Laughing, the two men found a tavern down the street from Gestapo headquarters. The fellow behind the bar wore uniform, as did just about everyone in Berchtesgaden these days. “Even the whores here are all kitted out with field-gray panties,” Skorzeny grumbled as he and Jager took a table in the dimly lit cave. He raised his snifter in salute, knocked back his schnapps, and made a horrible face. “God, that’s vile.”

Jager also took a healthy nip. “It is, isn’t it?” But warmth did spread out from his belly. “It’s got the old antifreeze in it, though, no doubt about that.” He leaned forward. “Before you jump on me, I’m going to pick your brain: what sort of goodies are they fishing out of that tank you stole? I want to pretend I’m still a panzer man, you see, not a physicist or a bandit like you.”

Skorzeny chuckled. “Flattery gets you nowhere. But I’ll talk-why the hell not? Half of it I don’t understand. Half of it nobody understands, which is part of the problem: the Lizards build machines that are smarter than the people we have trying to figure out what they do. But there’ll be new ammunition coming down the line by and by, and new armor, too-layers of steel and ceramic bonded together the devil’s uncle only knows how.”

“You served on the Russian front, all right,” Jager said. “New ammunition, new armor-that’s not bad. One day I may even get to use them. Probably not one day soon, though, eh?” Skorzeny did not deny it. Jager sighed, finished his shot, went back to the bar for another round, and returned to the table Skorzeny pounced on the fresh drink like a tiger. Jager sat down, then asked, “So what is this scheme you have that involves me?”

“Ah, that. You were going to be an archaeologist before the first war sucked you into the Army, right?”

“You’ve been poking through my records,” Jager said without much malice. He drank more schnapps. It didn’t seem so bad now-maybe the first shot had stunned his taste buds. “What the devil does archaeology have to do with the price of potatoes?”
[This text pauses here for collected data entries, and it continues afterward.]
Definition UncleBlock_codec : Codec UncleBlock :=
  table_codec (Header_codec ⊗ ProposalShortIdVec_codec ⊗ fnil)%codec
    (fun u => (uncle_header u, (uncle_proposals u, tt))) (fun '(h, (p, _)) => mkUncleBlock h p).
Definition UncleBlockVec_codec : Codec (list UncleBlock) := dynvec_codec UncleBlock_codec.

Definition Block_codec : Codec Block :=
  table_codec
    (Header_codec ⊗ UncleBlockVec_codec ⊗ TransactionVec_codec ⊗ ProposalShortIdVec_codec ⊗
     fnil)%codec
    (fun b => (block_header b, (block_uncles b, (block_transactions b, (block_proposals b, tt)))))
    (fun '(h, (u, (t, (p, _)))) => mkBlock h u t p).

(** ** Serialized sizes *)

(** [TransactionReader::serialized_size_in_block]: its bytes and its offset in
    the [TransactionVec] header. *)
Definition Transaction_serialized_size_in_block (tx : Transaction) : Z :=
  zlen (@as_slice _ Transaction_codec tx) + NUMBER_SIZE.

(** [BlockReader::serialized_size_without_uncle_proposals], with the checked
    subtraction of usize. *)
Definition Block_serialized_size_without_uncle_proposals {E} (b : Block) : outcome E Z :=
  let block_size := zlen (@as_slice _ Block_codec b) in
  sizes ← try_map (fun x =>
    u64_sub (zlen (@as_slice _ ProposalShortIdVec_codec (uncle_proposals x))) NUMBER_SIZE)
    (block_uncles b);
  u64_sub block_size (sumZ sizes).

(** ** The schemes keep the promise of [CodecSpec] *)

Lemma uint_spec n : CodecSpec Z (H:=uint_codec n) (in_range (8 * Z.of_nat n)).
Proof.
  unfold in_range. rewrite Z.pow_mul_r by lia. change (2 ^ 8) with 256. split; cbn.
  - intros z Hz. apply array_verify_true, length_le_encode.
  - intros z Hz. rewrite le_decode_encode. by apply Z.mod_small.
  - intros z Hz. apply le_encode_bytes.
  - intros s Hs Hv%array_verify_true. subst n. split; [by apply le_decode_range|].
    by apply le_encode_decode.
Qed.

Lemma array_spec n : CodecSpec bytes (H:=array_codec n) (fun s => length s = n /\ Forall is_u8 s).
Proof.
  split; cbn; [|done|by intros s []|by intros s ? ?%array_verify_true].
  intros s [? ?]. by apply array_verify_true.
Qed.

Lemma Bytes_spec : CodecSpec bytes (H:=Bytes_codec) valid_bytes.
Proof.
  split; cbn [as_slice verify new_unchecked Bytes_codec].
  - apply Bytes_verify.
  - intros b _. apply Bytes_raw_data_as_slice.
  - apply Bytes_as_slice_bytes.
  - intros s Hs Hv. by destruct (Bytes_canonical s Hs Hv) as (? & ? & _).
Qed.

Definition valid_option {A} (valid : A -> Prop) (o : option A) : Prop :=
  match o with None => True | Some a => valid a end.

Section schemes.
Context {A : Type} (C : Codec A) {valid : A -> Prop} (HC : CodecSpec A (H:=C) valid).

Lemma option_spec :
  verify (A:=A) [] = false -> CodecSpec (option A) (H:=option_codec C) (valid_option valid).
Proof.
  intros Hnil.
  assert (forall a, valid a -> as_slice a <> []) as Hne.
  { intros a Ha E. pose proof (codec_verify a Ha) as Hv. rewrite E in Hv. congruence. }
  split; cbn [as_slice verify new_unchecked option_codec].
  - intros [a|] Ha; [|done]. specialize (Hne a Ha). pose proof (codec_verify a Ha).
    by destruct (as_slice a).
  - intros [a|] Ha; [|done]. specialize (Hne a Ha). pose proof (codec_decode a Ha).
    destruct (as_slice a); [done|]. by f_equal.
  - intros [a|] Ha; [|constructor]. by apply codec_bytes.
  - intros [|b s] Hs Hv; [done|]. by apply codec_canonical.
Qed.

(** *** Vectors of fixed-size items *)

Context (size : nat).

Definition fixed : Prop := forall s, verify (A:=A) s = array_verify size s.

Lemma fixed_length a : fixed -> valid a -> length (as_slice a) = size.
Proof. intros Hfix Ha. apply array_verify_true. rewrite <- Hfix. by apply codec_verify. Qed.

Lemma read_items_write l rest :
  fixed -> Forall valid l ->
  read_items new_unchecked size (length l) ((l ≫= as_slice) ++ rest) = l /\
  length (l ≫= as_slice) = (size * length l)%nat.
Proof.
  intros Hfix. induction 1 as [|a l Ha _ [IH1 IH2]]; [split; [done|simpl; lia]|].
  rewrite bind_cons, <- app_assoc. cbn [length read_items].
  rewrite take_app_length', drop_app_length' by by rewrite fixed_length.
  rewrite codec_decode, IH1, length_app, IH2, fixed_length by done. split; [done|lia].
Qed.

Lemma write_read_items n s :
  fixed -> Forall is_u8 s -> length s = (size * n)%nat ->
  (read_items new_unchecked size n s ≫= as_slice) = s /\
  Forall valid (read_items new_unchecked size n s) /\
  length (read_items new_unchecked size n s) = n.
Proof.
  intros Hfix. revert s. induction n as [|n IH]; intros s Hs Hl.
  - destruct s; [|simpl in Hl; lia]. by split_and!.
  - destruct (IH (drop size s)) as (H1 & H2 & H3); [by apply Forall_drop|rewrite length_drop; lia|].
    destruct (codec_canonical (take size s)) as [Vo Ho]; [by apply Forall_take| |].
    { rewrite Hfix. apply array_verify_true. rewrite length_take. lia. }
    cbn [read_items length]. rewrite bind_cons, H1, H3, Ho, take_drop. by split_and!; [|constructor|].
Qed.

Lemma fixvec_spec :
  fixed ->
  CodecSpec (list A) (H:=fixvec_codec C size) (fun l => Forall valid l /\ zlen l < 2 ^ 32).
Proof.
  intros Hfix. split; cbn [as_slice verify new_unchecked fixvec_codec].
  - intros l [Hv Hl]. unfold fixvec_verify, NUMBER_SIZE.
    destruct (read_items_write l [] Hfix Hv) as [_ Hlen].
    rewrite unpack_pack_number by zlia. rewrite length_app, length_pack_number, Hlen.
    destruct (Z.ltb_spec (Z.of_nat (4 + size * length l)) 4); [lia|].
    destruct (Z.eqb_spec (zlen l) 0); apply Z.eqb_eq; lia.
  - intros l [Hv Hl]. rewrite unpack_pack_number by zlia. rewrite drop_pack_number, Nat2Z.id.
    rewrite <- (app_nil_r (l ≫= as_slice)). by apply read_items_write.
  - intros l [Hv Hl]. apply Forall_app. split; [apply pack_number_bytes|]. clear Hl.
    induction Hv; [constructor|]. rewrite bind_cons. apply Forall_app.
    split; [by apply codec_bytes|done].
  - intros s Hs. unfold fixvec_verify, NUMBER_SIZE. destruct (Z.ltb_spec (zlen s) 4); [done|].
    intros Hv. pose proof (unpack_number_u32 s Hs) as Hu.
    assert (zlen s = 4 + Z.of_nat size * unpack_number s) as Hlen.
    { destruct (Z.eqb_spec (unpack_number s) 0); reflect_bools; lia. }
    destruct (write_read_items (Z.to_nat (unpack_number s)) (drop 4 s)) as (H1 & H2 & H3);
      [done|by apply Forall_drop|rewrite length_drop; zlia|].
    rewrite H1, H3, Z2Nat.id by zlia. split; [split; [done|zlia]|].
    rewrite pack_unpack_number by (done || lia). apply take_drop.
Qed.
End schemes.

(** *** Vectors with an offset header *)

Lemma dynvec_write_table items : dynvec_write items = table_write items.
Proof. by destruct items. Qed.

(** A non-empty vector has the checks of a table with as many fields. *)
Lemma dynvec_items_table n s :
  (0 < n)%nat -> table_fields n s = dynvec_items s \/ table_fields n s = None.
Proof.
  intros Hn. unfold table_fields, dynvec_items. destruct n as [|n]; [lia|].
  destruct (zlen s <? NUMBER_SIZE); [by left|].
  destruct (negb (zlen s =? unpack_number s)); [by left|].
  rewrite andb_false_r. unfold NUMBER_SIZE.
  destruct (Z.eqb_spec (zlen s) 4) as [E|_].
  { rewrite E. right. done. }
  destruct (zlen s <? 4 * 2); [by left|].
  destruct (_ || _); [by left|].
  destruct (_ <? Z.of_nat (S n)); [by right|]. destruct (Z.of_nat (S n) <? _); [by right|].
  by left.
Qed.

Lemma length_slices s os o : length (slices s (os ++ [o])) = length os.
Proof.
  induction os as [|a [|b os] IH]; [done..|]. cbn [app] in *. rewrite slices_cons.
  cbn [length]. by rewrite IH.
Qed.

Lemma table_dynvec_items s items :
  Forall is_u8 s -> dynvec_items s = Some items ->
  s = pack_number NUMBER_SIZE /\ items = [] \/
  (0 < length items)%nat /\ table_fields (length items) s = Some items.
Proof.
  intros Hs. unfold table_fields, dynvec_items, NUMBER_SIZE.
  destruct (Z.ltb_spec (zlen s) 4); [done|].
  destruct (Z.eqb_spec (zlen s) (unpack_number s)) as [Htot|]; [|done]. cbn [negb].
  destruct (Z.eqb_spec (zlen s) 4) as [E|_].
  { intros Hi%(inj Some). left. split; [|done]. rewrite <- E, Htot, pack_unpack_number by (done || lia).
    by rewrite take_ge by lia. }
  destruct (Z.ltb_spec (zlen s) (4 * 2)); [done|].
  destruct (negb _ || _) eqn:Ho; [done|]. reflect_bools.
  destruct (Z.ltb_spec (zlen s) (4 * (unpack_number (drop 4 s) / 4 - 1 + 1))); [done|].
  destruct (monotone _) eqn:Hm; [|done]. cbn [negb]. intros Hi%(inj Some). right.
  assert (length items = Z.to_nat (unpack_number (drop 4 s) / 4 - 1)) as Hlen.
  { by rewrite <- Hi, length_slices, length_read_numbers. }
  assert (1 <= unpack_number (drop 4 s) / 4 - 1) by divlia.
  split; [lia|]. rewrite Hlen, Z2Nat.id, !Z.ltb_irrefl by lia. cbn [andb]. by rewrite Hi.
Qed.

Section dynvec.
Context {A : Type} (C : Codec A) {valid : A -> Prop} (HC : CodecSpec A (H:=C) valid).

Definition valid_dynvec (l : list A) : Prop :=
  Forall valid l /\ zlen (dynvec_write (as_slice <$> l)) < 2 ^ 32.

Lemma dynvec_items_write items :
  zlen (dynvec_write items) < 2 ^ 32 -> dynvec_items (dynvec_write items) = Some items.
Proof.
  intros Hl. destruct items as [|i items]; [by vm_compute|]. cbn [dynvec_write] in *.
  pose proof (table_fields_write (i :: items) ltac:(simpl; lia) Hl) as Ht.
  destruct (dynvec_items_table (length (i :: items)) (table_write (i :: items))) as [E|E];
    [simpl; lia|congruence|congruence].
Qed.

Lemma dynvec_spec : CodecSpec (list A) (H:=dynvec_codec C) valid_dynvec.
Proof.
  split; cbn [as_slice verify new_unchecked dynvec_codec].
  - intros l [Hv Hl]. rewrite dynvec_items_write by done. apply Is_true_eq_true, forallb_True, Forall_fmap.
    eapply Forall_impl; [exact Hv|]. intros a Ha. cbn. by rewrite codec_verify.
  - intros l [Hv Hl]. rewrite dynvec_items_write by done. rewrite <- list_fmap_compose.
    rewrite <- list_fmap_id. apply list_fmap_ext. intros i a Ha. cbn.
    apply codec_decode. by eapply Forall_lookup_1.
  - intros l [Hv Hl]. rewrite dynvec_write_table. apply table_write_bytes, Forall_fmap.
    eapply Forall_impl; [exact Hv|]. intros a Ha. by apply codec_bytes.
  - intros s Hs. destruct (dynvec_items s) as [items|] eqn:Hi; [|done].
    intros Hall%Is_true_eq_left%forallb_True.
    destruct (table_dynvec_items s items Hs Hi) as [[-> ->]|[Hn Ht]].
    { split; [by split; [constructor|vm_compute]|done]. }
    destruct (table_write_fields _ s items Hn Hs Ht) as (Hw & _ & Hl & Hb).
    assert (Forall (fun i => valid (new_unchecked i) /\ as_slice (new_unchecked (A:=A) i) = i) items)
      as Hc.
    { apply Forall_forall. intros i Hin. rewrite Forall_forall in Hall, Hb.
      apply codec_canonical; [by apply Hb|]. by apply Is_true_eq_true, Hall. }
    assert (as_slice <$> (new_unchecked (A:=A) <$> items) = items) as He.
    { rewrite <- list_fmap_compose. rewrite <- (list_fmap_id items) at 2.
      apply list_fmap_ext. intros k i Hk. cbn. by apply (Forall_lookup_1 _ _ _ _ Hc Hk). }
    unfold valid_dynvec. rewrite He, dynvec_write_table, Hw. split_and!; [|done|done].
    apply Forall_fmap. eapply Forall_impl; [exact Hc|]. by intros i [? _].
Qed.
End dynvec.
“You know the Lizards have Italy,” Skorzeny said. “They’re not as happy there as they used to be, and the Italians aren’t so happy with them, either. I had a little something to do with that, getting Mussolini out of the old castle where they’d tucked him away for safekeeping.” He looked smug. He’d earned the right, too.

“You’re planning to go down there again, and you want me along?” the panzer colonel asked. “I’d stick out like a sore thumb-not just my looks, mind you, but I don’t speak much Italian.”

But Skorzeny shook his massive head. “Not Italy. The Lizards are messing about on the eastern shore of the Adriatic, over in Croatia. I have trouble stomaching Ante Pavelic, but he’s an ally, and we don’t want the Lizards getting a toehold over there. You follow so far?”

“The strategy, yes.” Jager didn’t say that he marveled at an SS man’s having trouble stomaching anything. Word had trickled through the Wehrmacht that the Croat allies, puppets, whatever you wanted to call them, took their fascism-to say nothing of their blood feuds-very seriously indeed. Maybe Skorzeny s admission was proof of that Jager went on, “I still don’t see what it has to do with me, though.”